**What you should do:**
Output the full listing exactly, character for character.

Start of Task input

(* ===== verification/Upstream.v ===== *)
(** * Upstream pool and balancers: src/proxy/upstream.{h,c}, src/proxy/balancer.c

    A pool is a table of backends with their counters and idle connections, and
    the position of the round-robin balancer.  A backend pointer is its index in
    the table ([None] for null).  [int] counters are kept with [i32]: an overflow
    is undefined.  [idle_fds] lists the stored descriptors, the last one pushed
    last, so that its length is [idle_count].  Descriptors the code closes are
    returned.  [socket_connect_nonblock] is the argument [connect] of
    [upstream_get_connection]: the new descriptor, or [None]. *)

From Stdlib Require Import ZArith Lia String.
From stdpp Require Import base numbers option list.
From S2P Require Import Prelude CLib Config.

(** ** Data *)

Record upstream_backend_t : Type := mk_ub {
  ub_host : bytes;
  ub_port : Z;
  active_conns : Z;
  total_requests : Z;
  error_count : Z;
  healthy : bool;
  idle_fds : list Z
}.

Record upstream_pool_t : Type := mk_pool {
  up_backends : list upstream_backend_t;
  rr_index : Z;
  up_mode : balance_mode_t;
  up_keepalive_conns : Z
}.

Definition up_count (p : upstream_pool_t) : Z := zlen (up_backends p).

Definition set_backends (l : list upstream_backend_t) (p : upstream_pool_t) : upstream_pool_t :=
  mk_pool l (rr_index p) (up_mode p) (up_keepalive_conns p).

Definition set_rr_index (i : Z) (p : upstream_pool_t) : upstream_pool_t :=
  mk_pool (up_backends p) i (up_mode p) (up_keepalive_conns p).

(** ** Operations *)

Definition backend_create (b : backend_entry_t) : upstream_backend_t :=
  mk_ub (strncpy (be_host b) 255) (be_port b) 0 0 0 true [].

(** [mem]: whether [malloc] succeeds. *)
Definition upstream_pool_create {RX : Regex} (mem : bool) (cfg : np_server_config_t)
    : option upstream_pool_t :=
  if mem then
    Some (mk_pool (map backend_create (px_backends (proxy cfg))) 0 (px_mode (proxy cfg))
            (px_keepalive_conns (proxy cfg)))
  else None.

(** [n] turns of the round-robin loop are left, the next one is turn [i]. *)
Fixpoint round_robin_loop (n : nat) (p : upstream_pool_t) (start i : Z)
    : cres (option nat * upstream_pool_t) :=
  match n with
  | O => Ret (None, p)
  | S n' =>
      s ← i32 (start + i);
      let idx := Z.rem s (up_count p) in
      match up_backends p !! Z.to_nat idx with
      | None => Stuck
      | Some b =>
          if healthy b then Ret (Some (Z.to_nat idx), set_rr_index (Z.rem (idx + 1) (up_count p)) p)
          else round_robin_loop n' p start (i + 1)
      end
  end.

Definition balancer_round_robin (p : upstream_pool_t) : cres (option nat * upstream_pool_t) :=
  round_robin_loop (length (up_backends p)) p (rr_index p) 0.

Fixpoint least_conn_loop (l : list upstream_backend_t) (i : nat) (best : option nat) (min_conns : Z)
    : option nat :=
  match l with
  | [] => best
  | b :: l' =>
      if negb (healthy b) then least_conn_loop l' (S i) best min_conns
      else if active_conns b <? min_conns then least_conn_loop l' (S i) (Some i) (active_conns b)
      else least_conn_loop l' (S i) best min_conns
  end.

Definition balancer_least_conn (p : upstream_pool_t) : option nat :=
  least_conn_loop (up_backends p) 0 None INT_MAX.

(** [be->active_conns++]. *)
Definition select_count (p : upstream_pool_t) (k : nat) : cres (option nat * upstream_pool_t) :=
  match up_backends p !! k with
  | None => Stuck
  | Some b =>
      a ← i32 (active_conns b + 1);
      Ret (Some k, set_backends (<[k := mk_ub (ub_host b) (ub_port b) a (total_requests b)
                                          (error_count b) (healthy b) (idle_fds b)]> (up_backends p)) p)
  end.

Definition upstream_select (p : upstream_pool_t) : cres (option nat * upstream_pool_t) :=
  if up_count p =? 0 then Ret (None, p)
  else
    r ← match up_mode p with
        | BALANCE_LEAST_CONN => Ret (balancer_least_conn p, p)
        | BALANCE_ROUND_ROBIN => balancer_round_robin p
        end;
    let '(be, p) := r in
    match be with
    | None => Ret (None, p)
    | Some k => select_count p k
    end.

Definition backend_release (b : upstream_backend_t) (error : bool) : cres upstream_backend_t :=
  let a := if 0 <? active_conns b then active_conns b - 1 else active_conns b in
  if error then
    e ← i32 (error_count b + 1);
    Ret (mk_ub (ub_host b) (ub_port b) a (total_requests b) e
           (if 5 <? e then false else healthy b) (idle_fds b))
  else
    t ← i32 (total_requests b + 1);
    Ret (mk_ub (ub_host b) (ub_port b) a t (error_count b)
           (if negb (healthy b) && (error_count b =? 0) then true else healthy b) (idle_fds b)).

Definition upstream_release (p : upstream_pool_t) (be : option nat) (error : bool) : cres upstream_pool_t :=
  match be with
  | None => Ret p
  | Some k =>
      match up_backends p !! k with
      | None => Stuck
      | Some b => b' ← backend_release b error; Ret (set_backends (<[k := b']> (up_backends p)) p)
      end
  end.

Definition set_idle (fds : list Z) (b : upstream_backend_t) : upstream_backend_t :=
  mk_ub (ub_host b) (ub_port b) (active_conns b) (total_requests b) (error_count b) (healthy b) fds.

(** The descriptor, -1 when there is neither an idle nor a new one. *)
Definition upstream_get_connection (p : upstream_pool_t) (k : nat) (connect : option Z)
    : cres (Z * upstream_pool_t) :=
  match up_backends p !! k with
  | None => Stuck
  | Some b =>
      match last (idle_fds b) with
      | Some fd =>
          Ret (fd, set_backends (<[k := set_idle (removelast (idle_fds b)) b]> (up_backends p)) p)
      | None => Ret (default (-1) connect, p)
      end
  end.

(** The pool and the descriptors closed. *)
Definition upstream_put_connection (p : upstream_pool_t) (be : option nat) (fd : Z)
    : cres (upstream_pool_t * list Z) :=
  match be with
  | None => Ret (p, [fd])
  | Some k =>
      match up_backends p !! k with
      | None => Stuck
      | Some b =>
          if (zlen (idle_fds b) <? up_keepalive_conns p) && (zlen (idle_fds b) <? 64)
          then Ret (set_backends (<[k := set_idle (idle_fds b ++ [fd]) b]> (up_backends p)) p, [])
          else Ret (p, [fd])
      end
  end.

End of Task input

**Finished task:**
(* ===== verification/Upstream.v ===== *)
(** * Upstream pool and balancers: src/proxy/upstream.{h,c}, src/proxy/balancer.c

    A pool is a table of backends with their counters and idle connections, and
    the position of the round-robin balancer.  A backend pointer is its index in
    the table ([None] for null).  [int] counters are kept with [i32]: an overflow
    is undefined.  [idle_fds] lists the stored descriptors, the last one pushed
    last, so that its length is [idle_count].  Descriptors the code closes are
    returned.  [socket_connect_nonblock] is the argument [connect] of
    [upstream_get_connection]: the new descriptor, or [None]. *)

From Stdlib Require Import ZArith Lia String.
From stdpp Require Import base numbers option list.
From S2P Require Import Prelude CLib Config.

(** ** Data *)

Record upstream_backend_t : Type := mk_ub {
  ub_host : bytes;
  ub_port : Z;
  active_conns : Z;
  total_requests : Z;
  error_count : Z;
  healthy : bool;
  idle_fds : list Z
}.

Record upstream_pool_t : Type := mk_pool {
  up_backends : list upstream_backend_t;
  rr_index : Z;
  up_mode : balance_mode_t;
  up_keepalive_conns : Z
}.

Definition up_count (p : upstream_pool_t) : Z := zlen (up_backends p).

Definition set_backends (l : list upstream_backend_t) (p : upstream_pool_t) : upstream_pool_t :=
  mk_pool l (rr_index p) (up_mode p) (up_keepalive_conns p).

Definition set_rr_index (i : Z) (p : upstream_pool_t) : upstream_pool_t :=
  mk_pool (up_backends p) i (up_mode p) (up_keepalive_conns p).

(** ** Operations *)

Definition backend_create (b : backend_entry_t) : upstream_backend_t :=
  mk_ub (strncpy (be_host b) 255) (be_port b) 0 0 0 true [].

(** [mem]: whether [malloc] succeeds. *)
Definition upstream_pool_create {RX : Regex} (mem : bool) (cfg : np_server_config_t)
    : option upstream_pool_t :=
  if mem then
    Some (mk_pool (map backend_create (px_backends (proxy cfg))) 0 (px_mode (proxy cfg))
            (px_keepalive_conns (proxy cfg)))
  else None.

(** [n] turns of the round-robin loop are left, the next one is turn [i]. *)
Fixpoint round_robin_loop (n : nat) (p : upstream_pool_t) (start i : Z)
    : cres (option nat * upstream_pool_t) :=
  match n with
  | O => Ret (None, p)
  | S n' =>
      s ← i32 (start + i);
      let idx := Z.rem s (up_count p) in
      match up_backends p !! Z.to_nat idx with
      | None => Stuck
      | Some b =>
          if healthy b then Ret (Some (Z.to_nat idx), set_rr_index (Z.rem (idx + 1) (up_count p)) p)
          else round_robin_loop n' p start (i + 1)
      end
  end.

Definition balancer_round_robin (p : upstream_pool_t) : cres (option nat * upstream_pool_t) :=
  round_robin_loop (length (up_backends p)) p (rr_index p) 0.

Fixpoint least_conn_loop (l : list upstream_backend_t) (i : nat) (best : option nat) (min_conns : Z)
    : option nat :=
  match l with
  | [] => best
  | b :: l' =>
      if negb (healthy b) then least_conn_loop l' (S i) best min_conns
      else if active_conns b <? min_conns then least_conn_loop l' (S i) (Some i) (active_conns b)
      else least_conn_loop l' (S i) best min_conns
  end.

Definition balancer_least_conn (p : upstream_pool_t) : option nat :=
  least_conn_loop (up_backends p) 0 None INT_MAX.

(** [be->active_conns++]. *)
Definition select_count (p : upstream_pool_t) (k : nat) : cres (option nat * upstream_pool_t) :=
  match up_backends p !! k with
  | None => Stuck
  | Some b =>
      a ← i32 (active_conns b + 1);
      Ret (Some k, set_backends (<[k := mk_ub (ub_host b) (ub_port b) a (total_requests b)
                                          (error_count b) (healthy b) (idle_fds b)]> (up_backends p)) p)
  end.

Definition upstream_select (p : upstream_pool_t) : cres (option nat * upstream_pool_t) :=
  if up_count p =? 0 then Ret (None, p)
  else
    r ← match up_mode p with
        | BALANCE_LEAST_CONN => Ret (balancer_least_conn p, p)
        | BALANCE_ROUND_ROBIN => balancer_round_robin p
        end;
    let '(be, p) := r in
    match be with
    | None => Ret (None, p)
    | Some k => select_count p k
    end.

Definition backend_release (b : upstream_backend_t) (error : bool) : cres upstream_backend_t :=
  let a := if 0 <? active_conns b then active_conns b - 1 else active_conns b in
  if error then
    e ← i32 (error_count b + 1);
    Ret (mk_ub (ub_host b) (ub_port b) a (total_requests b) e
           (if 5 <? e then false else healthy b) (idle_fds b))
  else
    t ← i32 (total_requests b + 1);
    Ret (mk_ub (ub_host b) (ub_port b) a t (error_count b)
           (if negb (healthy b) && (error_count b =? 0) then true else healthy b) (idle_fds b)).

Definition upstream_release (p : upstream_pool_t) (be : option nat) (error : bool) : cres upstream_pool_t :=
  match be with
  | None => Ret p
  | Some k =>
      match up_backends p !! k with
      | None => Stuck
      | Some b => b' ← backend_release b error; Ret (set_backends (<[k := b']> (up_backends p)) p)
      end
  end.

Definition set_idle (fds : list Z) (b : upstream_backend_t) : upstream_backend_t :=
  mk_ub (ub_host b) (ub_port b) (active_conns b) (total_requests b) (error_count b) (healthy b) fds.

(** The descriptor, -1 when there is neither an idle nor a new one. *)
Definition upstream_get_connection (p : upstream_pool_t) (k : nat) (connect : option Z)
    : cres (Z * upstream_pool_t) :=
  match up_backends p !! k with
  | None => Stuck
  | Some b =>
      match last (idle_fds b) with
      | Some fd =>
          Ret (fd, set_backends (<[k := set_idle (removelast (idle_fds b)) b]> (up_backends p)) p)
      | None => Ret (default (-1) connect, p)
      end
  end.

(** The pool and the descriptors closed. *)
Definition upstream_put_connection (p : upstream_pool_t) (be : option nat) (fd : Z)
    : cres (upstream_pool_t * list Z) :=
  match be with
  | None => Ret (p, [fd])
  | Some k =>
      match up_backends p !! k with
      | None => Stuck
      | Some b =>
          if (zlen (idle_fds b) <? up_keepalive_conns p) && (zlen (idle_fds b) <? 64)
          then Ret (set_backends (<[k := set_idle (idle_fds b ++ [fd]) b]> (up_backends p)) p, [])
          else Ret (p, [fd])
      end
  end.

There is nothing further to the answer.